### Description of the task
Collect the lines of the entries where "isMock" shows up.

### Collected data
Definition stats_body (count : nat) (granted fees : Z) (recipients grantors_ : nat) : json :=
  JObj [ ("totalGrants", JNum (Z.of_nat count));
         ("totalGranted", JStr (formatETH granted));
         ("totalFees", JStr (formatETH fees));
         ("uniqueRecipients", JNum (Z.of_nat recipients));
         ("uniqueGrantors", JNum (Z.of_nat grantors_)) ].

Definition get_stats (st : state) : response :=
  let allGrants := Map_values (grants st) in
  match sum_amounts netAmount allGrants 0 with
  | None => uncaught
  | Some totalGranted =>
      match sum_amounts fee allGrants 0 with
      | None => uncaught
      | Some totalFees =>
          (200, stats_body (length allGrants) totalGranted totalFees
                           (size (list_to_set (map recipient allGrants) : gset string))
                           (size (grantors st)))
      end
  end.

(** *** Interleaved requests

    Node runs a handler without interruption up to its next [await] on the
    network.  A request to [POST /grants] in flight is at one of these points;
    in mock mode the handler has no such [await] and runs in one piece. *)

Inductive thread : Type :=
  | Arrived (req : request) (w : world)
  | AwaitFunding (req : request) (w : world) (recipient txHash : string)
  | AwaitSend (req : request) (w : world) (recipient txHash : string)
              (fundingAmount : Z) (txFrom : string)
  | Finished (r : response).

(** The handler from the answer of the chain lookups up to the submission of
    the transfer. *)
Definition after_funding (req : request) (w : world) (recipient txHash : string) (st : state)
  : thread * state :=
  match funding_of req w with
  | Reply r => (Finished r, st)
  | Raise e => (Finished (500, error_body e), st)
  | Next (fundingAmount, txFrom) =>
      if isMock req then
        let '(sent, st') := distribute true recipient (net_of fundingAmount) w st in
        let '(r, st'') := catch sent (fun distributeTxHash =>
            complete_grant req w recipient txHash fundingAmount txFrom distributeTxHash st') st' in
        (Finished r, st'')
      else
        match wallet w with
        | Throw e => (Finished (500, error_body e), st)
        | Ok false => (Finished (500, error_body "Wallet not configured"), st)
        | Ok true =>
            (AwaitSend req w recipient txHash fundingAmount txFrom,
             log_transfer recipient (net_of fundingAmount) st)
        end
  end.

Definition thread_step (t : thread) (st : state) : thread * state :=
  match t with
  | Arrived req w =>
      match requireWhitelist "address" req w st with
      | (inl r, st') => (Finished r, st')
      | (inr _, st') =>
          match grants_precheck req st' with
          | Some r => (Finished r, st')
          | None =>
              match field (body req) "recipient", field (body req) "txHash" with
              | Some recipient, Some txHash =>
                  if isMock req then after_funding req w recipient txHash st'
                  else (AwaitFunding req w recipient txHash, st')
              | _, _ => (Finished (400, missing_fields_body), st')
              end
          end
      end
  | AwaitFunding req w recipient txHash => after_funding req w recipient txHash st
  | AwaitSend req w recipient txHash fundingAmount txFrom =>
      let '(r, st') := catch (await (send_result w)) (fun distributeTxHash =>
          complete_grant req w recipient txHash fundingAmount txFrom distributeTxHash st) st in
      (Finished r, st')
  | Finished r => (Finished r, st)
  end.

(** One scheduling decision: the request at position [i] runs to its next
    [await]. *)
Definition schedule_step (i : nat) (cfg : state * list thread) : state * list thread :=
  let '(st, pool) := cfg in
  match pool !! i with
  | Some t => let '(t', st') := thread_step t st in (st', <[ i := t' ]> pool)
  | None => cfg
  end.

Definition run_schedule (sched : list nat) (cfg : state * list thread) : state * list thread :=
  fold_left (fun c i => schedule_step i c) sched cfg.

(** *** Ledger properties *)

(** The stored records funded by [txHash], compared as the duplicate check
    compares. *)
Definition same_funding_tx (txHash : string) (g : grant) : bool :=
  String.eqb (toLowerCase (fundingTxHash g)) (toLowerCase txHash).

Definition funded_by (txHash : string) (st : state) : list grant :=
  List.filter (same_funding_tx txHash) (Map_values (grants st)).

(** No two stored records share a funding transaction hash. *)
Definition unique_funding (st : state) : Prop :=
  NoDup (map (fun g => toLowerCase (fundingTxHash g)) (Map_values (grants st))).



(** The keys of [grantors] are exactly the grantors of the stored records. *)
Definition stats_cover (st : state) : Prop :=
  dom (grantors st) = (list_to_set (map grantor (Map_values (grants st))) : gset string).

(** Every key of [grantors] is the grantor of a stored record. *)
Definition stats_sound (st : state) : Prop :=
  dom (grantors st) ⊆ (list_to_set (map grantor (Map_values (grants st))) : gset string).

(** The number read back from a stored amount. *)
Definition amount_value (s : string) : Z := default 0 (BigInt s).


(** A JSON object's property. *)
Fixpoint json_get (k : string) (fields : list (string * json)) : option json :=
  match fields with
  | [] => None
  | (k', v) :: fields' => if String.eqb k' k then Some v else json_get k fields'
  end.

Definition property (k : string) (r : response) : option json :=
  match snd r with
  | JObj fields => json_get k fields
  | _ => None
  end.




(** Requests that change the ledger. *)
Inductive operation : Type :=
  | PostGrants (req : request) (w : world)
  | PostTestE2E (req : request) (w : world).

Definition apply_operation (o : operation) (st : state) : response * state :=
  match o with
  | PostGrants req w => post_grants req w st
  | PostTestE2E req w => post_test_e2e req w st
  end.

Definition run_operations (ops : list operation) (st : state) : state :=
  fold_left (fun s o => snd (apply_operation o s)) ops st.

(** [uuidv4] returns an identifier that is not in use. *)
Definition fresh_id (o : operation) (st : state) : Prop :=
  match o with
  | PostGrants _ w | PostTestE2E _ w => Map_get (uuid_id w) (grants st) = None
  end.

(** Along a run, every identifier drawn is fresh. *)
Fixpoint fresh_ids (ops : list operation) (st : state) : Prop :=
  match ops with
  | [] => True
  | o :: ops' => fresh_id o st /\ fresh_ids ops' (snd (apply_operation o st))
  end.

(** Runs made of requests to [POST /grants] only. *)
Definition grants_only (ops : list operation) : Prop :=
  Forall (fun o => match o with PostGrants _ _ => True | PostTestE2E _ _ => False end) ops.

(** The gross amount a request works with, when it gets that far. *)
Definition funding_amount (o : operation) : option Z :=
  match o with
  | PostGrants req w =>
      match funding_of req w with
      | Next (fundingAmount, _) => Some fundingAmount
      | _ => None
      end
  | PostTestE2E req w =>
      match chain_tx w with
      | Ok (Some tx) => Some (tx_value tx)
      | _ => None
      end
  end.

(** The status with which each route reports a recorded grant. *)
Definition success_status (o : operation) : Z :=
  match o with
  | PostGrants _ _ => 201
  | PostTestE2E _ _ => 200
  end.

Definition operation_id (o : operation) : string :=
  match o with
  | PostGrants _ w | PostTestE2E _ w => uuid_id w
  end.

End Server.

### Task response
      if isMock req then
                  if isMock req then after_funding req w recipient txHash st'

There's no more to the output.